- Opening Delimiter -

(* ===== verification/Money.v ===== *)
(** * Money: [internal/domain/money.go]

    Currency codes, the decimal parser that never touches a float, the
    canonical rendering, and checked [int64] arithmetic in one currency. *)

From S2P Require Import Prelude Errors.

#[local] Open Scope string_scope.
#[local] Open Scope list_scope.
#[local] Open Scope Z_scope.

(** ** Definitions *)

Definition Scale : Z := 2.
Definition scaleFactor : Z := 100.

Record Currency := mkCurrency { cur_code : string }.

#[global] Instance Currency_eq_dec : EqDecision Currency.
Proof. solve_decision. Defined.
#[global] Instance Currency_countable : Countable Currency :=
  inj_countable' cur_code mkCurrency (fun '(mkCurrency _) => eq_refl).

Definition zeroCurrency : Currency := mkCurrency "".

(** The loop of [ParseCurrency]: every byte is in ['A'..'Z']. *)
Fixpoint all_uppercase (s : string) : bool :=
  match s with
  | EmptyString => true
  | String b s => if (byte_val b <? 65) || (90 <? byte_val b) then false else all_uppercase s
  end.

Definition ParseCurrency (s : string) : result Currency :=
  if negb (Nat.eqb (String.length s) 3) then fail CodeInvalidCurrency
  else if negb (all_uppercase s) then fail CodeInvalidCurrency
  else Ok (mkCurrency s).

Definition Currency_IsZero (c : Currency) : bool := bool_decide (cur_code c = "").

Record Money := mkMoney { minor : Z; currency : Currency }.

#[global] Instance Money_eq_dec : EqDecision Money.
Proof. solve_decision. Defined.

(** [Money{}]: no currency. *)
Definition noMoney : Money := mkMoney 0 zeroCurrency.

Definition ZeroMoney (c : Currency) : result Money :=
  if Currency_IsZero c then fail CodeInvalidCurrency else Ok (mkMoney 0 c).

Definition NewMoneyFromMinor (m : Z) (c : Currency) : result Money :=
  if Currency_IsZero c then fail CodeInvalidCurrency else Ok (mkMoney m c).

(** [digit]: the value of an ASCII digit. *)
Definition digit (b : ascii) : option Z :=
  if (byte_val b <? 48) || (57 <? byte_val b) then None else Some (u64 (byte_val b - 48)).

(** [acc*10+d] in [uint64], refused before it could exceed [limit]. *)
Definition pushDigit (acc d limit : Z) : option Z :=
  if u64 (limit - d) / 10 <? acc then None else Some (u64 (u64 (acc * 10) + d)).

(** The first loop of [parseMinor]: digits up to the point or the end.  It
    returns the accumulator, the number of digits and what is left. *)
Fixpoint int_loop (s : string) (acc limit intDigits : Z) : result (Z * Z * string) :=
  match s with
  | EmptyString => Ok (acc, intDigits, "")
  | String b s' =>
    if bool_decide (b = "."%char) then Ok (acc, intDigits, s)
    else match digit b with
         | None => fail CodeInvalidAmount
         | Some d => match pushDigit acc d limit with
                     | None => fail CodeAmountOverflow
                     | Some acc => int_loop s' acc limit (intDigits + 1)
                     end
         end
  end.

(** The second loop: the digits after the point. *)
Fixpoint frac_loop (s : string) (acc limit fracDigits : Z) : result (Z * Z) :=
  match s with
  | EmptyString => Ok (acc, fracDigits)
  | String b s' =>
    match digit b with
    | None => fail CodeInvalidAmount
    | Some d => if fracDigits =? Scale then fail CodeInvalidAmount
                else match pushDigit acc d limit with
                     | None => fail CodeAmountOverflow
                     | Some acc => frac_loop s' acc limit (fracDigits + 1)
                     end
    end
  end.

(** The padding loop, [todo] being [Scale - fracDigits]. *)
Fixpoint pad_loop (todo : nat) (acc limit : Z) : result Z :=
  match todo with
  | O => Ok acc
  | S todo => match pushDigit acc 0 limit with
              | None => fail CodeAmountOverflow
              | Some acc => pad_loop todo acc limit
              end
  end.

(** [parseMinor] after the sign has been read. *)
Definition parse_magnitude (s : string) (limit : Z) : result Z :=
  '(acc, intDigits, rest) ← int_loop s 0 limit 0;
  if intDigits =? 0 then fail CodeInvalidAmount
  else
    '(acc, fracDigits) ←
      match rest with
      | EmptyString => Ok (acc, 0)
      | String _ rest =>
        '(acc, fracDigits) ← frac_loop rest acc limit 0;
        if fracDigits =? 0 then fail CodeInvalidAmount else Ok (acc, fracDigits)
      end;
    pad_loop (Z.to_nat (Scale - fracDigits)) acc limit.

Definition parseMinor (s : string) : result Z :=
  match s with
  | EmptyString => fail CodeInvalidAmount
  | String b s' =>
    if bool_decide (b = "+"%char) then fail CodeInvalidAmount
    else
      let negative := bool_decide (b = "-"%char) in
      let limit := if negative then u64 (u64 MaxInt64 + 1) else u64 MaxInt64 in
      acc ← parse_magnitude (if negative then s' else s) limit;
      if negb negative then Ok (i64 acc)
      else if acc =? u64 (u64 MaxInt64 + 1) then Ok MinInt64
      else Ok (i64 (- i64 acc))
  end.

- Closing Delimiter -

Required action: Reproduce the lines above, beginning at the line with "Record Currency := mkCurrency" and stopping after the line with "Definition digit (b", exactly as they are.

Expected answer:
Record Currency := mkCurrency { cur_code : string }.

#[global] Instance Currency_eq_dec : EqDecision Currency.
Proof. solve_decision. Defined.
#[global] Instance Currency_countable : Countable Currency :=
  inj_countable' cur_code mkCurrency (fun '(mkCurrency _) => eq_refl).

Definition zeroCurrency : Currency := mkCurrency "".

(** The loop of [ParseCurrency]: every byte is in ['A'..'Z']. *)
Fixpoint all_uppercase (s : string) : bool :=
  match s with
  | EmptyString => true
  | String b s => if (byte_val b <? 65) || (90 <? byte_val b) then false else all_uppercase s
  end.

Definition ParseCurrency (s : string) : result Currency :=
  if negb (Nat.eqb (String.length s) 3) then fail CodeInvalidCurrency
  else if negb (all_uppercase s) then fail CodeInvalidCurrency
  else Ok (mkCurrency s).

Definition Currency_IsZero (c : Currency) : bool := bool_decide (cur_code c = "").

Record Money := mkMoney { minor : Z; currency : Currency }.

#[global] Instance Money_eq_dec : EqDecision Money.
Proof. solve_decision. Defined.

(** [Money{}]: no currency. *)
Definition noMoney : Money := mkMoney 0 zeroCurrency.

Definition ZeroMoney (c : Currency) : result Money :=
  if Currency_IsZero c then fail CodeInvalidCurrency else Ok (mkMoney 0 c).

Definition NewMoneyFromMinor (m : Z) (c : Currency) : result Money :=
  if Currency_IsZero c then fail CodeInvalidCurrency else Ok (mkMoney m c).

(** [digit]: the value of an ASCII digit. *)
Definition digit (b : ascii) : option Z :=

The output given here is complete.